Luis von Ahn

Workshop 9: Human Computation Workshop (HCOMP 2010)
July 25 9:00AM
Most research in data mining and knowledge discovery relies heavily on the availability of datasets. With the rapid growth of user generated content on the internet, there is now an abundance of sources from which data can be drawn. Compared to the amount of work in the field on techniques for pattern discovery and knowledge extraction, there has been little effort directed at the study of effective methods for collecting and evaluating the quality of data.

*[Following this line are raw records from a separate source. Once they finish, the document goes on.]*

(* ===== verification/Required.v ===== *)
(** * The required-field check

    [fields_seen] is a set of field indices kept in two 32-bit words;
    [mark_seen] inserts, [all_seen] tests that the first [n] are present, and
    [count_required] computes [n] from the descriptor. *)
From S2P Require Import Prelude Types Mem Iter IStream Decode.

(** Membership of an index in the words. *)
Definition seen_bit (seen : list Z) (i : Z) : bool :=
  Z.testbit (default 0 (seen !! Z.to_nat (i / 32))) (i mod 32).

Definition seen_ok (seen : list Z) : Prop :=
  length seen = 2%nat /\ Forall (fun w => 0 <= w < 2 ^ 32) seen.

Lemma seen_word seen k : seen_ok seen -> 0 <= default 0 (seen !! k) < 2 ^ 32.
Proof.
  intros [_ Hf]. destruct (seen !! k) as [w|] eqn:E; cbn; [|lia].
  by apply (Forall_lookup_1 _ _ _ _ Hf E).
Qed.

Lemma land_31 i : Z.land i 31 = i mod 32.
Proof. apply (Z.land_ones i 5). lia. Qed.

Lemma shiftr_5 i : Z.shiftr i 5 = i / 32.
Proof. by rewrite shiftr_div by lia. Qed.

Lemma bit_word i : wrap 32 (Z.shiftl 1 (Z.land i 31)) = 2 ^ (i mod 32).
Proof.
  rewrite land_31, Z.shiftl_1_l. pose proof (Z.mod_pos_bound i 32 ltac:(lia)).
  apply wrap_small. split; [apply Z.pow_nonneg; lia|]. apply Z.pow_lt_mono_r; lia.
Qed.

Lemma mark_seen_ok i seen : 0 <= i < 64 -> seen_ok seen -> seen_ok (mark_seen i seen).
Proof.
  intros Hi Hs. pose proof (seen_word seen (Z.to_nat (Z.shiftr i 5)) Hs) as Hw.
  destruct Hs as [Hl Hf]. unfold mark_seen. split; [by rewrite length_insert|].
  apply Forall_insert; [done|]. rewrite bit_word. apply lor_range; [done|].
  pose proof (Z.mod_pos_bound i 32 ltac:(lia)).
  split; [apply Z.pow_nonneg; lia|]. apply Z.pow_lt_mono_r; lia.
Qed.

(** Marking an index adds it and nothing else. *)
Lemma mark_seen_bit i j seen :
  0 <= i < 64 -> 0 <= j < 64 -> seen_ok seen ->
  seen_bit (mark_seen i seen) j = (i =? j) || seen_bit seen j.
Proof.
  intros Hi Hj [Hl _]. unfold mark_seen, seen_bit. rewrite bit_word, shiftr_5.
  pose proof (Z.div_mod i 32 ltac:(lia)). pose proof (Z.div_mod j 32 ltac:(lia)).
  pose proof (Z.mod_pos_bound i 32 ltac:(lia)). pose proof (Z.mod_pos_bound j 32 ltac:(lia)).
  destruct (Z.eqb_spec (i / 32) (j / 32)) as [E|E].
  - rewrite E, list_lookup_insert_eq by lia. cbn [from_option id].
    rewrite Z.lor_spec, Z.pow2_bits_eqb by lia. rewrite orb_comm. f_equal. lia.
  - rewrite list_lookup_insert_ne by lia. destruct (Z.eqb_spec i j); [congruence|done].
Qed.

(** ** The test *)
Lemma word_full w : 0 <= w < 2 ^ 32 ->
  (w =? allbits) = forallb (fun k => Z.testbit w (Z.of_nat k)) (seq 0 32).
Proof.
  intros Hw. apply eq_true_iff_eq. rewrite Z.eqb_eq, forallb_forall. split.
  - intros -> k Hk. apply in_seq in Hk. change allbits with (Z.ones 32).
    apply Z.ones_spec_low. lia.
  - intros Hall. apply Z.bits_inj'. intros n Hn. change allbits with (Z.ones 32).
    destruct (Z.ltb_spec n 32).
    + rewrite Z.ones_spec_low by lia. specialize (Hall (Z.to_nat n)).
      rewrite Z2Nat.id in Hall by lia. apply Hall. apply in_seq. lia.
    + rewrite Z.ones_spec_high by lia. rewrite <- (Z.mod_small w (2 ^ 32)) by lia.
      apply Z.mod_pow2_bits_high. lia.
Qed.

Lemma word_low w r : 0 <= w < 2 ^ 32 -> 0 < r < 32 ->
  (forall k, r <= k < 32 -> Z.testbit w k = false) ->
  (w =? Z.shiftr allbits (32 - r)) = forallb (fun k => Z.testbit w (Z.of_nat k)) (seq 0 (Z.to_nat r)).
Proof.
  intros Hw Hr Hhigh. apply eq_true_iff_eq. rewrite Z.eqb_eq, forallb_forall.
  assert (Hones : Z.shiftr allbits (32 - r) = Z.ones r).
  { change allbits with (Z.ones 32). rewrite shiftr_div by lia. rewrite Z.ones_div_pow2 by lia.
    f_equal. lia. }
  rewrite Hones. split.
  - intros -> k Hk. apply in_seq in Hk. apply Z.ones_spec_low. lia.
  - intros Hall. apply Z.bits_inj'. intros n Hn. destruct (Z.ltb_spec n r).
    + rewrite Z.ones_spec_low by lia. specialize (Hall (Z.to_nat n)).
      rewrite Z2Nat.id in Hall by lia. apply Hall. apply in_seq. lia.
    + rewrite Z.ones_spec_high by lia. destruct (Z.ltb_spec n 32); [by apply Hhigh|].
      rewrite <- (Z.mod_small w (2 ^ 32)) by lia. apply Z.mod_pow2_bits_high. lia.
Qed.

(** With no index at or above [n] present, [all_seen n] says that every
    index below [n] is. *)
Lemma all_seen_spec n seen :
  0 <= n <= 64 -> seen_ok seen ->
  (forall i, n <= i < 64 -> seen_bit seen i = false) ->
  all_seen n seen = true <-> forall i, 0 <= i < n -> seen_bit seen i = true.
Proof.
  intros Hn Hs Hhigh. unfold all_seen. rewrite land_31, shiftr_5.
  pose proof (Z.div_mod n 32 ltac:(lia)) as Hdm. pose proof (Z.mod_pos_bound n 32 ltac:(lia)).
  assert (Hq : 0 <= n / 32 <= 2) by lia.
  (* the full words *)
  assert (Hfull : forall w, (w < 2)%nat ->
    (default 0 (seen !! w) =? allbits) = true <->
    forall i, 32 * Z.of_nat w <= i < 32 * Z.of_nat w + 32 -> seen_bit seen i = true).
  { intros w Hw. rewrite word_full by (by apply seen_word). rewrite forallb_forall. split.
    - intros Hall i Hi. unfold seen_bit.
      assert (i / 32 = Z.of_nat w) as ->.
      { symmetry. apply (Z.div_unique _ _ _ (i - 32 * Z.of_nat w)); lia. }
      rewrite Nat2Z.id. specialize (Hall (Z.to_nat (i mod 32))).
      pose proof (Z.mod_pos_bound i 32 ltac:(lia)). rewrite Z2Nat.id in Hall by lia.
      apply Hall, in_seq. lia.
    - intros Hall k Hk. apply in_seq in Hk. specialize (Hall (32 * Z.of_nat w + Z.of_nat k) ltac:(lia)).
      unfold seen_bit in Hall.
      rewrite (Z.mul_comm 32), (Z.add_comm (_ * _)), Z.div_add, Z.mod_add in Hall by lia.
      rewrite Z.div_small, Z.mod_small in Hall by lia. rewrite Z.add_0_l, Nat2Z.id in Hall. done. }
  (* the partial word *)
  assert (Hpart : n mod 32 <> 0 ->
    (default 0 (seen !! Z.to_nat (n / 32)) =? Z.shiftr allbits (32 - n mod 32)) = true <->
    forall i, 32 * (n / 32) <= i < n -> seen_bit seen i = true).
  { intros Hr. rewrite word_low; [|by apply seen_word|lia|].
    - rewrite forallb_forall. split.
      + intros Hall i Hi. unfold seen_bit.
        assert (i / 32 = n / 32) as ->.
        { symmetry. apply (Z.div_unique _ _ _ (i - 32 * (n / 32))); lia. }
        pose proof (Z.mod_pos_bound i 32 ltac:(lia)). pose proof (Z.div_mod i 32 ltac:(lia)).
        assert (i / 32 = n / 32) by (symmetry; apply (Z.div_unique _ _ _ (i - 32 * (n / 32))); lia).
        specialize (Hall (Z.to_nat (i mod 32))). rewrite Z2Nat.id in Hall by lia.
        apply Hall, in_seq. lia.
      + intros Hall k Hk. apply in_seq in Hk.
        specialize (Hall (32 * (n / 32) + Z.of_nat k) ltac:(lia)). unfold seen_bit in Hall.
        rewrite (Z.mul_comm 32), (Z.add_comm (_ * _)), Z.div_add, Z.mod_add in Hall by lia.
        rewrite Z.div_small, Z.mod_small in Hall by lia. by rewrite Z.add_0_l in Hall.
    - intros k Hk. specialize (Hhigh (32 * (n / 32) + k) ltac:(lia)). unfold seen_bit in Hhigh.
      rewrite (Z.mul_comm 32), (Z.add_comm (_ * _)), Z.div_add, Z.mod_add in Hhigh by lia.
      rewrite Z.div_small, Z.mod_small in Hhigh by lia. by rewrite Z.add_0_l in Hhigh. }
  rewrite andb_true_iff, forallb_forall, orb_true_iff, Z.eqb_eq. split.
  - intros [H1 H2] i Hi. destruct (Z.ltb_spec i (32 * (n / 32))).
    + assert (Hw : In (Z.to_nat (i / 32)) (seq 0 (Z.to_nat (n / 32)))).
      { apply in_seq. pose proof (Z.div_lt_upper_bound i 32 (n / 32) ltac:(lia) ltac:(lia)).
        pose proof (Z.div_pos i 32). lia. }
      pose proof (Z.div_mod i 32 ltac:(lia)). pose proof (Z.mod_pos_bound i 32 ltac:(lia)).
      pose proof (Z.div_pos i 32 ltac:(lia) ltac:(lia)).
      apply in_seq in Hw as Hw'. apply (proj1 (Hfull (Z.to_nat (i / 32)) ltac:(lia)) (H1 _ Hw)). lia.
    + destruct H2 as [|H2]; [lia|]. apply Hpart; [lia|done|lia].
  - intros Hall. split.
    + intros w Hw. apply in_seq in Hw. apply Hfull; [lia|]. intros i Hi. apply Hall. lia.
    + destruct (Z.eq_dec (n mod 32) 0); [by left|right]. apply Hpart; [done|].
      intros i Hi. apply Hall. lia.
Qed.

(** The words after marking a list of indices. *)
Definition marked (l : list Z) : list Z := foldr mark_seen [0; 0] l.

Lemma marked_spec l :
  Forall (fun i => 0 <= i < 64) l ->
  seen_ok (marked l) /\ forall j, 0 <= j < 64 -> seen_bit (marked l) j = bool_decide (j ∈ l).
Proof.
  induction 1 as [|i l Hi _ [IH1 IH2]]; cbn [marked foldr].
  - split; [split; [done|repeat constructor; lia]|]. intros j Hj.
    unfold seen_bit. rewrite bool_decide_eq_false_2 by (by inversion 1).
    assert (Z.to_nat (j / 32) = 0%nat \/ Z.to_nat (j / 32) = 1%nat) as [-> | ->].
    { pose proof (Z.div_lt_upper_bound j 32 2 ltac:(lia) ltac:(lia)).
      pose proof (Z.div_pos j 32 ltac:(lia) ltac:(lia)). lia. }
    all: apply Z.bits_0.
  - split; [by apply mark_seen_ok|]. intros j Hj. rewrite mark_seen_bit, IH2 by done.
    apply eq_true_iff_eq. rewrite orb_true_iff, Z.eqb_eq, !bool_decide_eq_true, elem_of_cons.
    split; intros [|]; auto.
Qed.

(** ** Counting the required fields *)
Definition is_required (f : pb_field_t) : bool := PB_HTYPE (type f) =? PB_HTYPE_REQUIRED.
Definition required_before (fs : list pb_field_t) (k : nat) : Z :=
  Z.of_nat (length (List.filter is_required (firstn k fs))).

Lemma required_before_S fs k f :
  fs !! k = Some f ->
  required_before fs (S k) = required_before fs k + (if is_required f then 1 else 0).
Proof.
  intros Hf. unfold required_before. rewrite (take_S_r _ _ _ Hf), List.filter_app, length_app.
  cbn. destruct (is_required f); simpl length; lia.
Qed.

Lemma required_before_le fs k : required_before fs k <= Z.of_nat k.
Proof.
  unfold required_before. pose proof (List.filter_length_le is_required (firstn k fs)).
  rewrite length_take in *. lia.
Qed.

Section Count.
Context (fs : list pb_field_t) (dest : Z) (n : nat) (Hterm : terminated fs n).
Context (Hsmall : Z.of_nat n < 2 ^ 32).

(** The iterator counts the required fields it has passed. *)
Lemma required_index k :
  (k < n)%nat -> required_field_index (field_at fs dest k) = required_before fs k.
Proof.
  induction k as [|k IH]; intros Hk; cbn [field_at]; [by destruct (fs !! 0%nat)|].
  destruct (terminated_lookup fs n Hterm k ltac:(lia)) as (f & Hf & _).
  destruct (terminated_lookup fs n Hterm (S k) Hk) as (g & Hg & _). rewrite Hf, Hg.
  rewrite (required_before_S _ _ _ Hf), <- IH by lia. unfold advance, same_union, is_required.
  pose proof (required_before_le fs k). rewrite <- IH in * by lia.
  assert (0 <= required_field_index (field_at fs dest k)).
  { rewrite IH by lia. unfold required_before. lia. }
  destruct (Z.eqb_spec (PB_HTYPE (type f)) PB_HTYPE_ONEOF) as [E|]; cbn [andb].
  - rewrite E. change (PB_HTYPE_ONEOF =? PB_HTYPE_REQUIRED) with false.
    destruct (_ && _); cbn; lia.
  - cbn [required_field_index]. destruct (_ =? PB_HTYPE_REQUIRED); [rewrite wrap_small|]; lia.
Qed.

Lemma cur_field_at k : (k < n)%nat -> exists f, cur (field_at fs dest k) = Ok f /\
  fs !! k = Some f /\ tag f <> 0.
Proof.
  intros Hk. destruct (terminated_lookup fs n Hterm k Hk) as (f & Hf & H0). exists f.
  unfold cur. rewrite (proj1 (field_at_start fs dest k)), (field_at_pos fs dest n Hterm k Hk).
  by rewrite Hf.
Qed.

Lemma seek_end_spec k fuel :
  (k < n)%nat -> (n - k <= fuel)%nat ->
  exists f, fs !! pred n = Some f /\
    seek_end fuel (field_at fs dest k) =
      Ok (required_before fs (pred n), type f, field_at fs dest 0).
Proof.
  revert k. induction fuel as [|fuel IH]; intros k Hk Hf; [lia|]. cbn [seek_end].
  destruct (cur_field_at k Hk) as (f & -> & Hfk & _).
  rewrite (iter_next_spec fs dest n Hterm k Hk). destruct (Nat.ltb_spec (S k) n).
  - apply IH; lia.
  - exists f. replace (pred n) with k by lia. split; [done|]. by rewrite required_index.
Qed.

Lemma count_required_spec k :
  (k < n)%nat ->
  count_required (field_at fs dest k) =
    Ok (Z.min PB_MAX_REQUIRED_FIELDS (required_before fs n)).
Proof.
  intros Hk. unfold count_required. rewrite (proj1 (field_at_start fs dest k)).
  destruct (seek_end_spec k (length fs) Hk) as (f & Hf & ->); [destruct Hterm; lia|].
  destruct (cur_field_at 0 ltac:(lia)) as (g & -> & _ & Hg).
  destruct (Z.eqb_spec (tag g) 0); [done|]. cbn [negb]. rewrite andb_true_r.
  assert (Hn : required_before fs n = required_before fs (pred n) + (if is_required f then 1 else 0)).
  { rewrite <- (required_before_S _ _ _ Hf). f_equal. lia. }
  rewrite Hn.
  pose proof (required_before_le fs (pred n)).
  assert (0 <= required_before fs (pred n)) by (unfold required_before; lia).
  unfold is_required. f_equal. unfold PB_MAX_REQUIRED_FIELDS in *.
  destruct (_ =? PB_HTYPE_REQUIRED); rewrite ?wrap_small by lia;
    destruct (Z.ltb_spec 64 (required_before fs (pred n) + 1));
    destruct (Z.ltb_spec 64 (required_before fs (pred n))); lia.
Qed.
End Count.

Human computation is a relatively new research area that studies the process of channeling the vast internet population to perform tasks or provide data towards solving difficult problems that no known efficient computer algorithms can yet solve. There are various genres of human computation applications available today. Games with a purpose (e.g., the ESP Game) specifically target online gamers who, in the process of playing an enjoyable game, generate useful data (e.g., image tags). Crowdsourcing marketplaces (e.g. Amazon Mechanical Turk) are human computation applications that coordinate workers to perform tasks in exchange for monetary rewards. In identity verification tasks, users need to perform some computation in order to access some online content; one example of such a human computation application is reCAPTCHA, which leverages millions of users who solve CAPTCHAs every day to correct words in books that optical character recognition (OCR) programs fail to recognize with certainty.



Topics:


  • Abstraction of human computation tasks into taxonomies of mechanisms
  • Theories about what makes some human computation tasks fun and addictive
  • Differences between collaborative vs. competitive tasks
  • Programming languages, tools and platforms to support human computation
  • Domain-specific implementation challenges in human computation games
  • Cost, reliability, and skill of labelers
  • Benefits of one-time versus repeated labeling
  • Game-theoretic mechanism design of incentives for motivation and honest reporting
  • Design of manipulation-resistance mechanisms in human computation
  • Effectiveness of CAPTCHAs
  • Concerns regarding the protection of labeler identities
  • Active learning from imperfect human labelers
  • Creation of intelligent bots in human computation games
  • Utility of social networks and social credit in garnering data
  • Optimality in the context of human computation
  • Focus on tasks where crowds, not individuals, have the answers
  • Limitations of human computation